This repository contains the code for the TRACE-CS framework, presented in the AAAI 2025 demo paper: Trustworthy Reasoning for Contrastive Explanations in Course Scheduling Problems.
TRACE-CS is a hybrid system that combines symbolic reasoning and large language models (LLMs) to provide contrastive explanations in course scheduling. By leveraging SAT-solving techniques and the natural language generation capabilities of LLMs, TRACE-CS ensures:
- Accurate and provably correct explanations.
- Linguistically coherent and user-friendly communication.
- Support for real-world course scheduling scenarios.
- Symbolic Module: Encodes scheduling constraints and generates logic-based explanations.
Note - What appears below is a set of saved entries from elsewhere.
Lemma length_short_resp t b : length (short_resp t b) = 6%nat.
Proof. unfold short_resp. by rewrite length_app, length_header_bytes. Qed.

Lemma length_register_resp id : length (register_resp id) = 10%nat.
Proof. unfold register_resp. by rewrite length_app, length_header_bytes, length_cons, length_le32. Qed.

#[export] Hint Rewrite length_short_resp length_register_resp : chat_len.

(** Fuses consecutive writes and runs the one that remains at the start of a buffer. *)
Ltac fuse_puts := repeat (rewrite put_put_k || rewrite put_put); rewrite <- ?app_assoc.
Ltac run_puts := fuse_puts; rewrite put_start by len; cbn.

(** A response whose body is written before its header, the records of the body by a
    loop that also adds up the announced length. *)
Section patched.
  Context {X A : Type} (step : cursor * Z → X → outcome (cursor * Z)) (l : list X).
  Context (t : PacketType) (p body buf : bytes) (k : cursor → Z → outcome A).

  Hypothesis step_writes : ∀ c, (c_pos c ≤ length (c_buf c))%nat →
    mfold step l (c, 10%Z) =
    c' ← put body c; Ok (c', wrap32 (10 + Z.of_nat (length body))).

Definition patched_resp : bytes :=
  header_bytes (mkHeader t (wrap32 (10 + Z.of_nat (length body)))) ++ p ++ body.

Definition patched_run : outcome A :=
  c ← put p (skip sizeof_Header (Cursor buf 0));
  '(c, n) ← mfold step l (c, 10%Z);
  c ← put (header_bytes (mkHeader t n)) (rewind c);
  k c n.

Lemma patched_run_puts :
  patched_run =
  c ← put (p ++ body) (skip sizeof_Header (Cursor buf 0));
  c ← put (header_bytes (mkHeader t (wrap32 (10 + Z.of_nat (length body))))) (rewind c);
  k c (wrap32 (10 + Z.of_nat (length body))).
Proof using step_writes.
  rewrite <- put_put_k. apply put_bind_ext. intros c Hc.
  rewrite step_writes by done. by rewrite outcome_bind_assoc.
Qed.

Lemma length_patched_resp :
  length patched_resp = (sizeof_Header + length p + length body)%nat.
Proof. unfold patched_resp. len. Qed.

Lemma patched_run_ok :
  (length patched_resp ≤ length buf)%nat →
  patched_run = k (Cursor (patched_resp ++ drop (length patched_resp) buf) sizeof_Header)
                  (wrap32 (10 + Z.of_nat (length body))).
Proof using step_writes.
  rewrite length_patched_resp. intros Hb. rewrite patched_run_puts.
  rewrite <- outcome_bind_assoc. set (h := mkHeader t _).
  rewrite <- (length_header_bytes h) at 1. rewrite put_patch by len.
  cbn. unfold patched_resp. rewrite <- !app_assoc, !length_header_bytes, length_app.
  by rewrite Nat.add_assoc.
Qed.

Lemma patched_run_oob :
  (length buf < length patched_resp)%nat → patched_run = Oob.
Proof using step_writes.
  rewrite length_patched_resp. intros Hb. rewrite patched_run_puts.
  by rewrite put_oob by (cbn; len).
Qed.
End patched.

Section handlers.
  Context {ord : UMapOrder Z UserMetadata} `{Protobuf}.

Lemma put_short_resp t b buf :
  (6 ≤ length buf)%nat →
  (dest ← put (header_bytes (mkHeader t 1)) (Cursor buf 0); put [b] dest)
  = Ok (Cursor (short_resp t b ++ drop 6 buf) 6).
Proof. intros Hb. rewrite put_put. fold (short_resp t b). rewrite put_start by len. by rewrite length_short_resp. Qed.

(** *** Register *)

Lemma parseRequestRegister_run name rest s :
  (10 ≤ length (tx_buffer_ s))%nat →
  parseRequestRegister (name ++ rest) (Z.of_nat (length name)) s =
  Ok (10%Z, mkMccServer (registerUser name (db_ s)).2
              (register_resp (next_id_ (db_ s)) ++ drop 10 (tx_buffer_ s))).
Proof.
  intros Hb. unfold parseRequestRegister. rewrite rd_app by done. cbn.
  by run_puts.
Qed.

(** *** Send *)

Definition send_status (src tgt : Z) (db : Database) : SendStatus :=
  if negb (userExists src db) then kErrSrcId
  else if negb (userExists tgt db) then kErrTrgtId
  else kSuccess.

Definition send_effect (src tgt : Z) (m : bytes) (db : Database) : Database :=
  match send_status src tgt db with
  | kSuccess => (queueMsg tgt (mkMsg src m) db).2
  | _ => db
  end.

Lemma parseRequestSend_run src tgt m rest s :
  u32 src → u32 tgt → m ≠ [] → (6 ≤ length (tx_buffer_ s))%nat →
  parseRequestSend (le32 src ++ le32 tgt ++ m ++ rest) (8 + Z.of_nat (length m)) s =
  Ok (6%Z, mkMccServer (send_effect src tgt m (db_ s))
             (short_resp kRespSend (byte_of_SendStatus (send_status src tgt (db_ s)))
              ++ drop 6 (tx_buffer_ s))).
Proof.
  intros Hs Ht Hm Hb. unfold parseRequestSend, send_effect, send_status.
  assert (0 < length m)%nat by (destruct m; simpl; [done|lia]).
  rewrite (proj2 (Z.ltb_lt _ _)) by lia. cbn.
  rewrite rd32_le32, (wrap32_id src) by done. cbn.
  rewrite rd32_le32, (wrap32_id tgt) by done. cbn.
  rewrite rd_app by lia. cbn.
  destruct (userExists src (db_ s)), (userExists tgt (db_ s)); cbn;
    rewrite put_put_k; fold (short_resp kRespSend x00);
    by rewrite put_start by len.
Qed.

(** *** Users *)

Lemma users_body_cons id it l :
  users_body id (it :: l) = (if (it.1 =? id)%Z then [] else user_record it) ++ users_body id l.
Proof.
  unfold users_body, others. rewrite filter_cons.
  destruct (Z.eqb_spec it.1 id) as [->|]; by case_decide.
Qed.

Lemma length_user_record it :
  length (user_record it) = (8 + length (username it.2))%nat.
Proof. unfold user_record. rewrite !length_app, !length_le32. lia. Qed.

Lemma put_user_self id c n it : it.1 = id → put_user id (c, n) it = Ok (c, n).
Proof. intros <-. unfold put_user. by rewrite Z.eqb_refl. Qed.

Lemma put_user_other id c n it :
  it.1 ≠ id →
  put_user id (c, n) it =
  c' ← put (user_record it) c; Ok (c', wrap32 (n + Z.of_nat (length (user_record it)))).
Proof.
  intros Hne. unfold put_user. rewrite (proj2 (Z.eqb_neq _ _)) by done. fuse_puts.
  rewrite length_user_record.
  by replace (Z.of_nat (8 + length (username it.2)))
     with (4 + 4 + Z.of_nat (length (username it.2)))%Z by lia.
Qed.

Lemma mfold_put_user id l c n :
  (c_pos c ≤ length (c_buf c))%nat → u32 n →
  mfold (put_user id) l (c, n) =
  c' ← put (users_body id l) c; Ok (c', wrap32 (n + Z.of_nat (length (users_body id l)))).
Proof.
  revert c n. induction l as [|it l IH]; intros c n Hc Hn.
  { cbn. rewrite put_nil by done. cbn. by rewrite Z.add_0_r, wrap32_id. }
  rewrite users_body_cons. cbn [mfold].
  destruct (Z.eqb_spec it.1 id).
  { rewrite put_user_self by done. cbn. by apply IH. }
  rewrite put_user_other, <- put_put, !outcome_bind_assoc by done.
  destruct (put (user_record it) c) as [c'| | |] eqn:E; cbn; try done.
  apply put_inv in E as (_ & _ & ?). rewrite IH by auto with chat.
  rewrite wrap32_add_l, length_app. by rewrite Nat2Z.inj_add, Z.add_assoc.
Qed.

Lemma others_perm id m :
  others id (umap_seq m) ≡ₚ map_to_list (delete id m).
Proof.
  unfold others. rewrite umap_seq_perm.
  apply NoDup_Permutation.
  - apply NoDup_filter, NoDup_map_to_list.
  - apply NoDup_map_to_list.
  - intros [k u]. rewrite list_elem_of_filter, !elem_of_map_to_list, lookup_delete_Some. intuition.
Qed.

Lemma length_others id m :
  is_Some (m !! id) → (length (others id (umap_seq m)) + 1 = size m)%nat.
Proof.
  intros [u Hu]. rewrite others_perm, length_map_to_list.
  rewrite map_size_delete_Some by eauto. 
  pose proof (map_size_ne_0_lookup_2 m id ltac:(eauto)). lia.
Qed.

(** The header's own size, which the length counts when there is another user. *)
Definition header_excess (id : Z) (l : list (Z * UserMetadata)) : Z :=
  match others id l with [] => 0 | _ => 5 end.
- LLM Module: Converts user queries to symbolic representations and refines explanations into natural language.
Clone the repository:
git clone https://github.com/YODA-Lab/TRACE-CS/
Navigate to the project directory:
cd trace-cs
Install dependencies:
pip install -r requirements.txt
To launch the GUI, simply run:
python main.py
If you use TRACE-CS, or you are inspired by TRACE-CS, please cite the paper:
@inproceedings{trace-cs2025,
title={Trustworthy Reasoning for Contrastive Explanations in Course Scheduling Problems},
author={Stylianos Loukas Vasileiou, William Yeoh},
booktitle={Proceedings of the AAAI Conference on Artificial Intelligence},
year={2025}
}
This project is licensed under the MIT License.